REQUIRED WORK
Your task is to copy the stretch of lines in the records below that begins with the line containing "Record IniGroup := mkGroup" and ends with the line containing "Inductive ChecksumResult := CR_MATCH", exactly as written, with nothing added.

Recorded data:
<<<<

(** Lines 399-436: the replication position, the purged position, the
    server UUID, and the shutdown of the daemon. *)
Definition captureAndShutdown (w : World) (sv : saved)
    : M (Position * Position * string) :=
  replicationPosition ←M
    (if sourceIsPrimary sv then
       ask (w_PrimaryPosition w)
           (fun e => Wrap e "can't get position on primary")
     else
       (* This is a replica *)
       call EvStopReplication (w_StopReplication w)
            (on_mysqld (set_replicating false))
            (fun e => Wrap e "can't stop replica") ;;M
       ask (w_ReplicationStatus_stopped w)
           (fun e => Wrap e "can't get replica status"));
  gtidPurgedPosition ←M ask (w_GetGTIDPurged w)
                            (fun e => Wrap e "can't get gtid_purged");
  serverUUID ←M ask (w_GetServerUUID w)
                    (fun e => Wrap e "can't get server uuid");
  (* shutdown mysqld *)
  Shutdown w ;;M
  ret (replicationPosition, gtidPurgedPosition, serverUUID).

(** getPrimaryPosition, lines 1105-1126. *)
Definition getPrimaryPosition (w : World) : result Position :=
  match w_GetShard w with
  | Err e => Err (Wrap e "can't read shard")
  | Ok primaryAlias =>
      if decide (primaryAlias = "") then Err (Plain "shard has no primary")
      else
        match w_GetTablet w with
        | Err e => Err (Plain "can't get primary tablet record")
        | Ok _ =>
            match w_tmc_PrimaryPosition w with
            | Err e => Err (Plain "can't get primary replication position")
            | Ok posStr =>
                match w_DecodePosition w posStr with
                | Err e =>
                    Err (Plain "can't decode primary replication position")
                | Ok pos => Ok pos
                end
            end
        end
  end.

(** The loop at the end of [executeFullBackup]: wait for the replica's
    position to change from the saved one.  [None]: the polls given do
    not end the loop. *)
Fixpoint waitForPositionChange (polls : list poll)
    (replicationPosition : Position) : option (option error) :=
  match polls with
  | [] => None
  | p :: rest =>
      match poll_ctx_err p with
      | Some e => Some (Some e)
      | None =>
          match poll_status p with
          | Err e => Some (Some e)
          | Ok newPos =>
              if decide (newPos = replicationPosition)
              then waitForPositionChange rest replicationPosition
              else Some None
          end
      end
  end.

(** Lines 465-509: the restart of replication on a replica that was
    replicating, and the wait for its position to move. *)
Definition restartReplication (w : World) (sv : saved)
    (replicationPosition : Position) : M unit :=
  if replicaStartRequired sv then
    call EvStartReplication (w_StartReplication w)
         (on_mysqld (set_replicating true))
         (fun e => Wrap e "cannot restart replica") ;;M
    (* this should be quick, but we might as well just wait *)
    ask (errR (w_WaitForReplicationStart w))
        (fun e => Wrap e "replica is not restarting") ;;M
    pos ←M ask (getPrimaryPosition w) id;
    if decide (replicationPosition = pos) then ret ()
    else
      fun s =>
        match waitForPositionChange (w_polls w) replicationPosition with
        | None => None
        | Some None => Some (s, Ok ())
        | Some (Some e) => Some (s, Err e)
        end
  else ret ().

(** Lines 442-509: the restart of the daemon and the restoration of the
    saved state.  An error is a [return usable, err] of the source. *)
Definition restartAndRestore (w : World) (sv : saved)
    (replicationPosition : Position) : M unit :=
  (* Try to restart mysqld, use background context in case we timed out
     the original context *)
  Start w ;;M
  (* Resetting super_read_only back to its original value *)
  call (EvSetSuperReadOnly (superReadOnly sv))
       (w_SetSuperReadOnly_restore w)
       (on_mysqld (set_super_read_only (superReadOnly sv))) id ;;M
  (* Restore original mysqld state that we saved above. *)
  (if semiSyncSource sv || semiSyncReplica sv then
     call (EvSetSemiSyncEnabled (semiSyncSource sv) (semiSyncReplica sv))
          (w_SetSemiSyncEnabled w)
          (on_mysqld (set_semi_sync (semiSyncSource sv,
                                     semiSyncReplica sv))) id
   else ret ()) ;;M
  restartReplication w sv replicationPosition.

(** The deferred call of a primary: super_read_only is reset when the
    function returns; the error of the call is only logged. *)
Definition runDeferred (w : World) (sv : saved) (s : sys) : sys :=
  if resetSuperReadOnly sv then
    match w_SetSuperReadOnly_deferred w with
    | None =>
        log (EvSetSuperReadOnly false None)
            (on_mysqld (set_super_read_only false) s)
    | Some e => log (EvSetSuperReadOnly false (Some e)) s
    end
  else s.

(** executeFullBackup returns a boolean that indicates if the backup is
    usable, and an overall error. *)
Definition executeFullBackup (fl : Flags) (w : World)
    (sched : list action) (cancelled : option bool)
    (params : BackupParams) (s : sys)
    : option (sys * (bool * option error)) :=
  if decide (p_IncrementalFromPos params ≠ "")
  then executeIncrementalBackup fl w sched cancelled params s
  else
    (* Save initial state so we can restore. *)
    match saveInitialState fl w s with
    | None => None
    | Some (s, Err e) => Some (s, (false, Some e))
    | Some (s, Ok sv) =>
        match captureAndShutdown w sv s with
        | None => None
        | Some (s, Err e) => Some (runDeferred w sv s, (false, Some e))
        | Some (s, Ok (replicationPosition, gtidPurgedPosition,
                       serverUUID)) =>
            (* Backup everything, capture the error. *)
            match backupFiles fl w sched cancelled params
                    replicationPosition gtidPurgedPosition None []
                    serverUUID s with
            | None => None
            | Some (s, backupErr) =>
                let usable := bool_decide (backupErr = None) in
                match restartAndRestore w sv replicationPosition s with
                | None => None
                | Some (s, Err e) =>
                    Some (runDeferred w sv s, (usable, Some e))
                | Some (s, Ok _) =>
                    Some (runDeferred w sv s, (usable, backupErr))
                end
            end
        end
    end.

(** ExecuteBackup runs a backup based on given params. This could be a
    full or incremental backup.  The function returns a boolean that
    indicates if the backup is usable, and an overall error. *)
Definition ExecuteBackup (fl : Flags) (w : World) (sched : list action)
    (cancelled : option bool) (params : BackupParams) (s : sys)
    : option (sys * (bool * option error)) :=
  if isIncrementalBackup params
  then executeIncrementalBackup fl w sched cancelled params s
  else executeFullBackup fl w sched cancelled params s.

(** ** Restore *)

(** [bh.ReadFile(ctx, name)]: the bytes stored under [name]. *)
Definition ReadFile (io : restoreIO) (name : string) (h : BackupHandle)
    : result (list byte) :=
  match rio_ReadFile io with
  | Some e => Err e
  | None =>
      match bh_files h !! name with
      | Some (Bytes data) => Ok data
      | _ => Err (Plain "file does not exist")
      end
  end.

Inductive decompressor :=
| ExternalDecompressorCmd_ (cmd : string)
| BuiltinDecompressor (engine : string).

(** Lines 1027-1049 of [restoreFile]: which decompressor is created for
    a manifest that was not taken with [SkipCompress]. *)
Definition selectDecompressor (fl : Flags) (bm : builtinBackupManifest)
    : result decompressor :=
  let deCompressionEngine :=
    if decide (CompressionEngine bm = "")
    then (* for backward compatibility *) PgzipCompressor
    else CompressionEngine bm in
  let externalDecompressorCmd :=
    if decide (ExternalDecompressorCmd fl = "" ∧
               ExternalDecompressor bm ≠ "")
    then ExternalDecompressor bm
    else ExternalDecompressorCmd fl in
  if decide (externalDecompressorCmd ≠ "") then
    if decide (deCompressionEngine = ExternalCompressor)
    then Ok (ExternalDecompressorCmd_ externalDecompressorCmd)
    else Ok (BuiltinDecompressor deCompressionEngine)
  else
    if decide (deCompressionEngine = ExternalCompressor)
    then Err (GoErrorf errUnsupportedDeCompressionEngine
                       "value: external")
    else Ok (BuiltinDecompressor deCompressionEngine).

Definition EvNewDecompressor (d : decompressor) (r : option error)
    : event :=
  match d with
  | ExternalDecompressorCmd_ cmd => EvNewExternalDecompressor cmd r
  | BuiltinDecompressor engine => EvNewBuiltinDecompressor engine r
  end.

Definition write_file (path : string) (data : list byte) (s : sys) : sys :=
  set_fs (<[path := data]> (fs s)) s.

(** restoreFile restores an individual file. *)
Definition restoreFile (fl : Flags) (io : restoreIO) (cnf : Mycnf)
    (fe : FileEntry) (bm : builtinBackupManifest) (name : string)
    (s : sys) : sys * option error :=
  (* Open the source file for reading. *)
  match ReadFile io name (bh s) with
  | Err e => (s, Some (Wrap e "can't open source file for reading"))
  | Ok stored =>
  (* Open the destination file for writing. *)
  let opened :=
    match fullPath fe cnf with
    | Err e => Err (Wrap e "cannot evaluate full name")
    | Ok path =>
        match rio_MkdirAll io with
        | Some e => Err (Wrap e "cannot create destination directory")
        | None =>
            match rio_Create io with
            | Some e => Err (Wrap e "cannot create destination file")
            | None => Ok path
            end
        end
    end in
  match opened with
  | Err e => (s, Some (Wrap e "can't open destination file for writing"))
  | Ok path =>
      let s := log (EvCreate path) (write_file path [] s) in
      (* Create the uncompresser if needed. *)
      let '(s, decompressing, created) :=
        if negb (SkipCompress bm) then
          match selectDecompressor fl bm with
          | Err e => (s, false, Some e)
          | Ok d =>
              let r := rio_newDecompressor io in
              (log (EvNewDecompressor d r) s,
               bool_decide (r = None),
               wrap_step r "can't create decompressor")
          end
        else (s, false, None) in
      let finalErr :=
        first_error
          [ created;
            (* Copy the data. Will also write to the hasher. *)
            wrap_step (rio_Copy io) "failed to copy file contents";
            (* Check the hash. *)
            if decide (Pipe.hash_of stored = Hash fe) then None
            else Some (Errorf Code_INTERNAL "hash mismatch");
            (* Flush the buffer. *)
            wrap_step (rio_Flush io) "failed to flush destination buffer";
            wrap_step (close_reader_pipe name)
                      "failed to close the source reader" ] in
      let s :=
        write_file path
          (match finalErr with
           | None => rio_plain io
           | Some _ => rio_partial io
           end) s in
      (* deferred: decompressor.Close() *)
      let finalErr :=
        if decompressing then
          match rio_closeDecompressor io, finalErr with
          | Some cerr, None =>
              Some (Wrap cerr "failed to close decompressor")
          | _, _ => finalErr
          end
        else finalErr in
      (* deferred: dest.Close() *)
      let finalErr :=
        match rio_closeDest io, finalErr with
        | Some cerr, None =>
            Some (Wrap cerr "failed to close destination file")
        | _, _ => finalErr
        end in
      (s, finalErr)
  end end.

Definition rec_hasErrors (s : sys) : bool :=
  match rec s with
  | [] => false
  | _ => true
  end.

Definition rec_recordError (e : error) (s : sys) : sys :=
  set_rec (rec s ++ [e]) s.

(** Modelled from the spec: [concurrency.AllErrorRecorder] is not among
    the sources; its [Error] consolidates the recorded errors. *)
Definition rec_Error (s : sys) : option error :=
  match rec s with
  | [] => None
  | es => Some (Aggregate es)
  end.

>>>>
<<<<

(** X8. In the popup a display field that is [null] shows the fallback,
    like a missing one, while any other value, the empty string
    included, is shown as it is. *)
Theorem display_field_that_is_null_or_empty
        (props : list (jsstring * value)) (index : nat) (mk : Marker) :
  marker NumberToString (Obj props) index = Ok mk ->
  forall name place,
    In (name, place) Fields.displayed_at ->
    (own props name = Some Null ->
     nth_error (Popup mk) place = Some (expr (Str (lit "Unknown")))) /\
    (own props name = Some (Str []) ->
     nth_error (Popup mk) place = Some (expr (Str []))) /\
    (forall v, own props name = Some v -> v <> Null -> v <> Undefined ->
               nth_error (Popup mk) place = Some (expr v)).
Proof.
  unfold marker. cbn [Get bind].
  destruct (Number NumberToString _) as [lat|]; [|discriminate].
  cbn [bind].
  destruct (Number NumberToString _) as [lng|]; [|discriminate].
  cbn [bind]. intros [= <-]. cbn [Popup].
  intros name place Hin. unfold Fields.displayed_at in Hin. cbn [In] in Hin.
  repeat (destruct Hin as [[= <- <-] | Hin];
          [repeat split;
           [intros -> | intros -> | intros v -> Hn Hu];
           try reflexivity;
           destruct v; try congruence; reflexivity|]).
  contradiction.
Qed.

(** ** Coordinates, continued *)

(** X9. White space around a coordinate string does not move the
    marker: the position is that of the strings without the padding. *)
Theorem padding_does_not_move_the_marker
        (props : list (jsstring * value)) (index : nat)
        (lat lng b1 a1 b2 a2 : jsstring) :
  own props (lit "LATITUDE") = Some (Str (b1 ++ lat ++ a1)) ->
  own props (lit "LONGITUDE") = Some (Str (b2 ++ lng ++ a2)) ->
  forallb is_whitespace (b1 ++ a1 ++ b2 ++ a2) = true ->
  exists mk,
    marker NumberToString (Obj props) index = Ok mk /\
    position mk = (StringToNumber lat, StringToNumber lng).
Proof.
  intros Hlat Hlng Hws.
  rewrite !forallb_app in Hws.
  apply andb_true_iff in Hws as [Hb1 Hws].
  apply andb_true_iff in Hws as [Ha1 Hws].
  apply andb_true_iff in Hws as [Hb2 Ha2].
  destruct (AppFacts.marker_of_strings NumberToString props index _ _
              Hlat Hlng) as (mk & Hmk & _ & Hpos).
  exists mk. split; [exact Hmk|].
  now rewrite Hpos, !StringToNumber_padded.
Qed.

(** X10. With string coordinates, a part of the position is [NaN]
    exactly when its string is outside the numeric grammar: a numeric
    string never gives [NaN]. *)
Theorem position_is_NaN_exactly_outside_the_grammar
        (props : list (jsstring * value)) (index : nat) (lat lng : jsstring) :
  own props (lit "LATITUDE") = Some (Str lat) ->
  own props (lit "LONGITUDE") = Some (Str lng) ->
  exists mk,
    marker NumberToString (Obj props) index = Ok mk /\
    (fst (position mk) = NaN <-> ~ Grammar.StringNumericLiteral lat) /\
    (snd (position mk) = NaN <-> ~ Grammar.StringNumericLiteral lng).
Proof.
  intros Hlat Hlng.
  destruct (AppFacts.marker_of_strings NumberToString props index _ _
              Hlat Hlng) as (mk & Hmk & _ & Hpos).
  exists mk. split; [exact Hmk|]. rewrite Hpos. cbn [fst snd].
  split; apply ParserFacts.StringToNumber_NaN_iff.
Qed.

>>>>
<<<<

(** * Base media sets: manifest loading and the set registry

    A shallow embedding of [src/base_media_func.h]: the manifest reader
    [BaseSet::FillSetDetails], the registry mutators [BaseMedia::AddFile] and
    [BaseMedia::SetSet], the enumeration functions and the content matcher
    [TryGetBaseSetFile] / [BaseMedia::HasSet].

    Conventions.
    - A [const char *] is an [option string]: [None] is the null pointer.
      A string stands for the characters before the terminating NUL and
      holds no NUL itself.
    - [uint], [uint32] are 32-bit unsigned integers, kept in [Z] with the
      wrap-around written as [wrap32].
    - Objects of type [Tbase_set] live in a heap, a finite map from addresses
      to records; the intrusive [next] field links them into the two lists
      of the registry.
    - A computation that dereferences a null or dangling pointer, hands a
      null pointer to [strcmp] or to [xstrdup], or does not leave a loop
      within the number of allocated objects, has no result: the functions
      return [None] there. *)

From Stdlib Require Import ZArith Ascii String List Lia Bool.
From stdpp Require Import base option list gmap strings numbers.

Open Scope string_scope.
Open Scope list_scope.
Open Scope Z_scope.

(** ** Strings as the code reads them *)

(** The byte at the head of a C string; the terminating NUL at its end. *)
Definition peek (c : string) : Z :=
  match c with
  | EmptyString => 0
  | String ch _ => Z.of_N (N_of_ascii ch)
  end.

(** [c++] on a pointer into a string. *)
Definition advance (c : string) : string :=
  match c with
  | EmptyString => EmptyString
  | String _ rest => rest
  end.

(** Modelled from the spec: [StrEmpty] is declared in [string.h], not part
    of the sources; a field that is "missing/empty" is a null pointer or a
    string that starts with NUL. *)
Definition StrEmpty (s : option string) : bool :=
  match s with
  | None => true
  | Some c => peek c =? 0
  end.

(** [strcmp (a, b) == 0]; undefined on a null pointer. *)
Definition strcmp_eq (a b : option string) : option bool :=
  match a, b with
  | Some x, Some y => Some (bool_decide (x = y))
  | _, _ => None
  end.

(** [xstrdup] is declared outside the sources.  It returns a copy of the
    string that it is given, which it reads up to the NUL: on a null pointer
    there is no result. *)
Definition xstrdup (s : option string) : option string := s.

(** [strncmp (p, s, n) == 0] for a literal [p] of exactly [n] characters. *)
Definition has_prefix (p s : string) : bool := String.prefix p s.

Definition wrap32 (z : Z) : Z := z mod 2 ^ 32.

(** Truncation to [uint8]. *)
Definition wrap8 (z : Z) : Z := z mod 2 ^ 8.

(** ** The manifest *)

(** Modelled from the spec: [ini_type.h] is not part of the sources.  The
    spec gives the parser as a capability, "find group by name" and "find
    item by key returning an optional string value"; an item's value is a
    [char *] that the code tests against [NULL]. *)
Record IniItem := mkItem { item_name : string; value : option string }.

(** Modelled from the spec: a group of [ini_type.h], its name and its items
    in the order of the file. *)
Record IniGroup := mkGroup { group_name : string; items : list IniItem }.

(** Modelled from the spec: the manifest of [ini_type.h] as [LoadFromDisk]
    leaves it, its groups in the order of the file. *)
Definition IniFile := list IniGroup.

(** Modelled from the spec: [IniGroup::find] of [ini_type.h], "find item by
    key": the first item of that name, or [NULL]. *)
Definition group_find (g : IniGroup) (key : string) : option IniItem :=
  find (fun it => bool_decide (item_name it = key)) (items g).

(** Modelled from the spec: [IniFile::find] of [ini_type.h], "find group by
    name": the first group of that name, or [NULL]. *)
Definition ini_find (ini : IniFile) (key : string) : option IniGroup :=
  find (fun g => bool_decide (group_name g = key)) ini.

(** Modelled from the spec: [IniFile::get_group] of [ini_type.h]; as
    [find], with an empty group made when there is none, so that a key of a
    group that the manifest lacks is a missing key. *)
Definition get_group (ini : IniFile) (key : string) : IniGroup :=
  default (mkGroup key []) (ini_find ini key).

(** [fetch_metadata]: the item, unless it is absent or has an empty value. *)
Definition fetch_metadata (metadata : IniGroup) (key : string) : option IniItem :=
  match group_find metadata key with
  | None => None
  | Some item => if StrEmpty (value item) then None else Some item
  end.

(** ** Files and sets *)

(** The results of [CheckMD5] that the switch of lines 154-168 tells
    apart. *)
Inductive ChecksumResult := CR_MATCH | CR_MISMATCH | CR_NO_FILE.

>>>>

RESPONSE TO THE TASK
Record IniGroup := mkGroup { group_name : string; items : list IniItem }.

(** Modelled from the spec: the manifest of [ini_type.h] as [LoadFromDisk]
    leaves it, its groups in the order of the file. *)
Definition IniFile := list IniGroup.

(** Modelled from the spec: [IniGroup::find] of [ini_type.h], "find item by
    key": the first item of that name, or [NULL]. *)
Definition group_find (g : IniGroup) (key : string) : option IniItem :=
  find (fun it => bool_decide (item_name it = key)) (items g).

(** Modelled from the spec: [IniFile::find] of [ini_type.h], "find group by
    name": the first group of that name, or [NULL]. *)
Definition ini_find (ini : IniFile) (key : string) : option IniGroup :=
  find (fun g => bool_decide (group_name g = key)) ini.

(** Modelled from the spec: [IniFile::get_group] of [ini_type.h]; as
    [find], with an empty group made when there is none, so that a key of a
    group that the manifest lacks is a missing key. *)
Definition get_group (ini : IniFile) (key : string) : IniGroup :=
  default (mkGroup key []) (ini_find ini key).

(** [fetch_metadata]: the item, unless it is absent or has an empty value. *)
Definition fetch_metadata (metadata : IniGroup) (key : string) : option IniItem :=
  match group_find metadata key with
  | None => None
  | Some item => if StrEmpty (value item) then None else Some item
  end.

(** ** Files and sets *)

(** The results of [CheckMD5] that the switch of lines 154-168 tells
    apart. *)
Inductive ChecksumResult := CR_MATCH | CR_MISMATCH | CR_NO_FILE.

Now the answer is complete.